GOAL OF THE EXERCISE — For this exercise, repeat each entry exactly as written.

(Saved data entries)

Definition bindingFields : list (String.string * checker) :=
  [("enable_for_android", checkBool); ("method", checkMethod MethodUnmarshalJSON); ("manual_select", checkBool);
   ("zone", checkString); ("preferred_prefix", checkString); ("update_interval", checkString); ("dial_tcp", checkBool);
   ("dial_ipv4_target", checkString); ("dial_ipv6_target", checkString); ("dial_timeout", checkString);
   ("custom_ipv4", checkString); ("custom_ipv6", checkString); ("custom_zone", checkString)]%string.

Definition bindingJSONOf (v : json) : bindingJSON :=
  mkBindingJSON
    (field "enable_for_android" storeBool false v)
    (field "method" storeName None v)
    (field "manual_select" storeBool false v)
    (field "zone" storeString [] v)
    (field "preferred_prefix" storeString [] v)
    (field "update_interval" storeString [] v)
    (field "dial_tcp" storeBool false v)
    (field "dial_ipv4_target" storeString [] v)
    (field "dial_ipv6_target" storeString [] v)
    (field "dial_timeout" storeString [] v)
    (field "custom_ipv4" storeString [] v)
    (field "custom_ipv6" storeString [] v)
    (field "custom_zone" storeString [] v).

Definition BindingUnmarshalJSON (o : BindingOption) (v : json) : res BindingOption :=
  match finish jsonError (checkStruct bindingFields v) (bindingJSONOf v) with
  | Ok tmp => UnmarshalBinding isAndroid o tmp
  | Err e => Err (opError "outbound_binding" e)
  | Panic => Panic
  end.

Definition dnsFields : list (String.string * checker) :=
  [("type", checkString); ("addr", checkString); ("resolvers", checkStrings); ("singleflight", checkBool);
   ("disable_cache", checkBool); ("cache_capacity", checkNum (parse_uint 32)); ("edns0_subnet", checkString);
   ("udp_size", checkNum (parse_uint 16)); ("client_timeout", checkString); ("wait_timeout", checkString);
   ("min_rtt", checkString); ("doh_socks5_addr", checkString)]%string.

Definition storeDNS (old : DNSConfig) (v : json) : DNSConfig :=
  mkDNSConfig
    (field "type" storeString (dType old) v)
    (field "addr" storeString (dAddr old) v)
    (field "resolvers" storeStrings (dResolvers old) v)
    (field "singleflight" storeBool (dSingleFlight old) v)
    (field "disable_cache" storeBool (dDisableCache old) v)
    (field "cache_capacity" (storeNum (parse_uint 32)) (dCacheCapacity old) v)
    (field "edns0_subnet" storeString (dEDNS0Subnet old) v)
    (field "udp_size" (storeNum (parse_uint 16)) (dUDPSize old) v)
    (field "client_timeout" storeString (dClientTimeout old) v)
    (field "wait_timeout" storeString (dWaitTimeout old) v)
    (field "min_rtt" storeString (dMinRTT old) v)
    (field "doh_socks5_addr" storeString (dDoHSocks5Addr old) v).

Definition probingFields : list (String.string * checker) :=
  [("fake_ttl_rules", checkString); ("singleflight", checkBool); ("disable_cache", checkBool);
   ("cache_capacity", checkNum (parse_uint 32))]%string.

Definition storeProbing (old : TTLProbingConfig) (v : json) : TTLProbingConfig :=
  mkProbing
    (field "fake_ttl_rules" storeString (FakeTTLRules old) v)
    (field "singleflight" storeBool (SingleFlight old) v)
    (field "disable_cache" storeBool (DisableCache old) v)
    (field "cache_capacity" (storeNum (parse_uint 32)) (CacheCapacity old) v).

(** ** The whole file *)

(** A pointer to a pool: [null] is nil. *)
Definition poolPointer (v : json) : res (option IPPool) :=
  match v with JNull => Ok None | _ => p ← IPPoolUnmarshalJSON v; Ok (Some p) end.

(** The members, except for the local address; seven of them are decoded and then
    not used. *)
Definition configFields : list (String.string * checker) :=
  [("log_level", checkMethod LevelUnmarshalJSON); ("log_output", checkString); ("socks5_address", checkString);
   ("http_address", checkString);
   ("dns", checkStruct dnsFields); ("ttl_probing", checkStruct probingFields);
   ("fake_ttl_rules", checkString); ("dns_singleflight", checkBool); ("dns_cache_ttl", checkNum (parse_int 64));
   ("dns_cache_cap", checkNum (parse_uint 32)); ("ttl_singleflight", checkBool); ("ttl_cache_ttl", checkNum (parse_int 64));
   ("ttl_cache_cap", checkNum (parse_uint 32));
   ("ip_pools", checkMap (checkMethod poolPointer)); ("hosts", checkMap checkString);
   ("default_policy", checkMethod PolicyUnmarshalJSON); ("domain_policies", checkMap (checkMethod PolicyUnmarshalJSON));
   ("ip_policies", checkMap (checkMethod PolicyUnmarshalJSON))]%string.

(** The value a method that succeeded has stored. *)
Definition stored {A} (old : A) (r : res A) : A := match r with Ok x => x | _ => old end.

Definition policyValue (v : json) : Policy := stored zeroPolicy (PolicyUnmarshalJSON v).

Definition configOf (o : BindingOption) (v : json) : Config :=
  mkConfig
    (field "log_level" (λ old x, stored old (LevelUnmarshalJSON x)) LevelInfo v)
    (field "log_output" storeString [] v)
    (field "socks5_address" storeString [] v)
    (field "http_address" storeString [] v)
    o
    (field "dns" storeDNS zeroDNSConfig v)
    (field "ttl_probing" storeProbing zeroTTLProbing v)
    (list_to_map (field "ip_pools" (storeMap (λ x, stored None (poolPointer x))) [] v))
    (field "hosts" (storeMap (storeString [])) [] v)
    (field "default_policy" (λ old x, stored old (PolicyUnmarshalJSON x)) zeroPolicy v)
    (field "domain_policies" (storeMap policyValue) [] v)
    (field "ip_policies" (storeMap policyValue) [] v).

(** The members in order.  The method of the local address stores into the option
    it has so far, so a second one can depend on the first. *)
Fixpoint checkConfig (o : BindingOption) (ms : list (gostring * json)) : res (bool * BindingOption) :=
  match ms with
  | [] => Ok (true, o)
  | m :: ms =>
      '(b, o) ← (if foldsTo m.1 (lit "outbound_binding") then o ← BindingUnmarshalJSON o m.2; Ok (true, o)
                 else b ← checkMember configFields m; Ok (b, o));
      '(b', o) ← checkConfig o ms;
      Ok (b && b', o)
  end.

Definition ConfigUnmarshal (v : json) : res Config :=
  match v with
  | JObj ms => '(b, o) ← checkConfig noBinding ms; if b : bool then Ok (configOf o v) else Err jsonError
  | JNull => Ok (configOf noBinding JNull)
  | _ => Err jsonError
  end.

(** [LoadConfig] decodes the first value of the file, [CheckConfig] all of it. *)
Definition decodeConfigFile (data : bytes) : res Config := Decode jsonError ConfigUnmarshal data.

THE ANSWER —
Definition bindingFields : list (String.string * checker) :=
  [("enable_for_android", checkBool); ("method", checkMethod MethodUnmarshalJSON); ("manual_select", checkBool);
   ("zone", checkString); ("preferred_prefix", checkString); ("update_interval", checkString); ("dial_tcp", checkBool);
   ("dial_ipv4_target", checkString); ("dial_ipv6_target", checkString); ("dial_timeout", checkString);
   ("custom_ipv4", checkString); ("custom_ipv6", checkString); ("custom_zone", checkString)]%string.

Definition bindingJSONOf (v : json) : bindingJSON :=
  mkBindingJSON
    (field "enable_for_android" storeBool false v)
    (field "method" storeName None v)
    (field "manual_select" storeBool false v)
    (field "zone" storeString [] v)
    (field "preferred_prefix" storeString [] v)
    (field "update_interval" storeString [] v)
    (field "dial_tcp" storeBool false v)
    (field "dial_ipv4_target" storeString [] v)
    (field "dial_ipv6_target" storeString [] v)
    (field "dial_timeout" storeString [] v)
    (field "custom_ipv4" storeString [] v)
    (field "custom_ipv6" storeString [] v)
    (field "custom_zone" storeString [] v).

Definition BindingUnmarshalJSON (o : BindingOption) (v : json) : res BindingOption :=
  match finish jsonError (checkStruct bindingFields v) (bindingJSONOf v) with
  | Ok tmp => UnmarshalBinding isAndroid o tmp
  | Err e => Err (opError "outbound_binding" e)
  | Panic => Panic
  end.

Definition dnsFields : list (String.string * checker) :=
  [("type", checkString); ("addr", checkString); ("resolvers", checkStrings); ("singleflight", checkBool);
   ("disable_cache", checkBool); ("cache_capacity", checkNum (parse_uint 32)); ("edns0_subnet", checkString);
   ("udp_size", checkNum (parse_uint 16)); ("client_timeout", checkString); ("wait_timeout", checkString);
   ("min_rtt", checkString); ("doh_socks5_addr", checkString)]%string.

Definition storeDNS (old : DNSConfig) (v : json) : DNSConfig :=
  mkDNSConfig
    (field "type" storeString (dType old) v)
    (field "addr" storeString (dAddr old) v)
    (field "resolvers" storeStrings (dResolvers old) v)
    (field "singleflight" storeBool (dSingleFlight old) v)
    (field "disable_cache" storeBool (dDisableCache old) v)
    (field "cache_capacity" (storeNum (parse_uint 32)) (dCacheCapacity old) v)
    (field "edns0_subnet" storeString (dEDNS0Subnet old) v)
    (field "udp_size" (storeNum (parse_uint 16)) (dUDPSize old) v)
    (field "client_timeout" storeString (dClientTimeout old) v)
    (field "wait_timeout" storeString (dWaitTimeout old) v)
    (field "min_rtt" storeString (dMinRTT old) v)
    (field "doh_socks5_addr" storeString (dDoHSocks5Addr old) v).

Definition probingFields : list (String.string * checker) :=
  [("fake_ttl_rules", checkString); ("singleflight", checkBool); ("disable_cache", checkBool);
   ("cache_capacity", checkNum (parse_uint 32))]%string.

Definition storeProbing (old : TTLProbingConfig) (v : json) : TTLProbingConfig :=
  mkProbing
    (field "fake_ttl_rules" storeString (FakeTTLRules old) v)
    (field "singleflight" storeBool (SingleFlight old) v)
    (field "disable_cache" storeBool (DisableCache old) v)
    (field "cache_capacity" (storeNum (parse_uint 32)) (CacheCapacity old) v).

(** ** The whole file *)

(** A pointer to a pool: [null] is nil. *)
Definition poolPointer (v : json) : res (option IPPool) :=
  match v with JNull => Ok None | _ => p ← IPPoolUnmarshalJSON v; Ok (Some p) end.

(** The members, except for the local address; seven of them are decoded and then
    not used. *)
Definition configFields : list (String.string * checker) :=
  [("log_level", checkMethod LevelUnmarshalJSON); ("log_output", checkString); ("socks5_address", checkString);
   ("http_address", checkString);
   ("dns", checkStruct dnsFields); ("ttl_probing", checkStruct probingFields);
   ("fake_ttl_rules", checkString); ("dns_singleflight", checkBool); ("dns_cache_ttl", checkNum (parse_int 64));
   ("dns_cache_cap", checkNum (parse_uint 32)); ("ttl_singleflight", checkBool); ("ttl_cache_ttl", checkNum (parse_int 64));
   ("ttl_cache_cap", checkNum (parse_uint 32));
   ("ip_pools", checkMap (checkMethod poolPointer)); ("hosts", checkMap checkString);
   ("default_policy", checkMethod PolicyUnmarshalJSON); ("domain_policies", checkMap (checkMethod PolicyUnmarshalJSON));
   ("ip_policies", checkMap (checkMethod PolicyUnmarshalJSON))]%string.

(** The value a method that succeeded has stored. *)
Definition stored {A} (old : A) (r : res A) : A := match r with Ok x => x | _ => old end.

Definition policyValue (v : json) : Policy := stored zeroPolicy (PolicyUnmarshalJSON v).

Definition configOf (o : BindingOption) (v : json) : Config :=
  mkConfig
    (field "log_level" (λ old x, stored old (LevelUnmarshalJSON x)) LevelInfo v)
    (field "log_output" storeString [] v)
    (field "socks5_address" storeString [] v)
    (field "http_address" storeString [] v)
    o
    (field "dns" storeDNS zeroDNSConfig v)
    (field "ttl_probing" storeProbing zeroTTLProbing v)
    (list_to_map (field "ip_pools" (storeMap (λ x, stored None (poolPointer x))) [] v))
    (field "hosts" (storeMap (storeString [])) [] v)
    (field "default_policy" (λ old x, stored old (PolicyUnmarshalJSON x)) zeroPolicy v)
    (field "domain_policies" (storeMap policyValue) [] v)
    (field "ip_policies" (storeMap policyValue) [] v).

(** The members in order.  The method of the local address stores into the option
    it has so far, so a second one can depend on the first. *)
Fixpoint checkConfig (o : BindingOption) (ms : list (gostring * json)) : res (bool * BindingOption) :=
  match ms with
  | [] => Ok (true, o)
  | m :: ms =>
      '(b, o) ← (if foldsTo m.1 (lit "outbound_binding") then o ← BindingUnmarshalJSON o m.2; Ok (true, o)
                 else b ← checkMember configFields m; Ok (b, o));
      '(b', o) ← checkConfig o ms;
      Ok (b && b', o)
  end.

Definition ConfigUnmarshal (v : json) : res Config :=
  match v with
  | JObj ms => '(b, o) ← checkConfig noBinding ms; if b : bool then Ok (configOf o v) else Err jsonError
  | JNull => Ok (configOf noBinding JNull)
  | _ => Err jsonError
  end.

(** [LoadConfig] decodes the first value of the file, [CheckConfig] all of it. *)
Definition decodeConfigFile (data : bytes) : res Config := Decode jsonError ConfigUnmarshal data.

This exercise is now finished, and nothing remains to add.